Copy out the entries below exactly as they stand, but only from the line containing "IEEE 754 double" through the line containing "the pool and a".

━━━ Records shown

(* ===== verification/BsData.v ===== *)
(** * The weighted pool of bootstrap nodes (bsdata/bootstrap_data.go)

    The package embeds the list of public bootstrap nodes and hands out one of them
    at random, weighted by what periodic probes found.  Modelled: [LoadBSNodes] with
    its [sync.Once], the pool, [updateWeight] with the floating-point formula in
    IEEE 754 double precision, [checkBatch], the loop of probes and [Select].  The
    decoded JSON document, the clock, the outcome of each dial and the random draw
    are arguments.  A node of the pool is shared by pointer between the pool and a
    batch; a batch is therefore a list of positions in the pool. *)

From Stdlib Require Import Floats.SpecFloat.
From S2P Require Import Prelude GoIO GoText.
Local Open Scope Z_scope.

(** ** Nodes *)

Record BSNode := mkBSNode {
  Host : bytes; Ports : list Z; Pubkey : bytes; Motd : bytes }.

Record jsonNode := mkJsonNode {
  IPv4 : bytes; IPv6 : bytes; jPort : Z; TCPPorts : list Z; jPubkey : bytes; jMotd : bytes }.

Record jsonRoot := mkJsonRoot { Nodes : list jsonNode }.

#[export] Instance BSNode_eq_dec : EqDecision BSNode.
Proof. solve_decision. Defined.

━━━━━━

* **Your response**:
    IEEE 754 double precision, [checkBatch], the loop of probes and [Select].  The
    decoded JSON document, the clock, the outcome of each dial and the random draw
    are arguments.  A node of the pool is shared by pointer between the pool and a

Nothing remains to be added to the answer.